The red hibiscus flower is traditionally worn by Tahitian women. A single flower, tucked behind the ear, is used to indicate the wearer’s availability for marriage.
2. San Francisco
3. Moringa Oleifera
The moringa tree (moringa oleifera) is grown mainly in semi-arid, tropical, and subtropical areas, corresponding in the United States to USDA hardiness zones 9 and 10. It grows best in dry sandy soil and tolerates poor soil, including coastal areas.
As with all plants, optimum cultivation depends on producing the right environment for the plant to thrive. Moringa is a sun and heat-loving plant, and thus does not tolerate freeze or frost.

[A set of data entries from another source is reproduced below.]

(** * nodriver/core/config.py: a shallow embedding and its properties

    The development follows the layout of [config.py]:

    - Python strings and the few [str] methods the module calls;
    - Python values and insertion-ordered dictionaries, [prefs_to_json];
    - exceptions, the world (file system, entropy, log) and its monad;
    - [posixpath], [pathlib] and the file-system calls of the module;
    - the host (platform probes) and [find_chrome_executable];
    - the [Config] class and its methods;
    - the properties.

    Conventions.  A Python [dict] is an association list in insertion order
    with pairwise distinct keys; [dict_set] overwrites in place or appends,
    as [d[k] = v] does.  A [str] is a [string]; [str.lower] acts on the ASCII
    letters.  The file system is a tree without links and without
    permissions, and a regular file is known by what [json.load] and
    [zipfile] make of it.  Paths are POSIX paths; they are resolved
    component by component as the kernel does it, a relative path from the
    root: [..] steps back from a directory that exists, and a slash or a
    dot after a name asks for a directory of that name.  A method that
    raises leaves the changes it made to the world in place.

    Left out: [__repr__] and the debug lines the locator logs. *)

From Stdlib Require Import String Ascii List ZArith Bool Arith Lia Permutation.
From Stdlib Require Import Sorted.
Import ListNotations.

Moringa is particularly suitable for dry regions, as it can be grown using rainwater without expensive irrigation techniques.
We have learned since elementary grades how plants were so useful to human beings and other life forms. Without plants there would be very little other life. Through photosynthesis, plants convert energy from the sun into carbohydrates or fuel, creating oxygen as a by-product. The leaves, stems, and limbs of plants also provide food, shelter, and shade. Their roots hold soil in place, and their decay returns vital nutrients to the earth where they become available to other plants (source of our staple foods), trees that bear edible fruits and vegetables.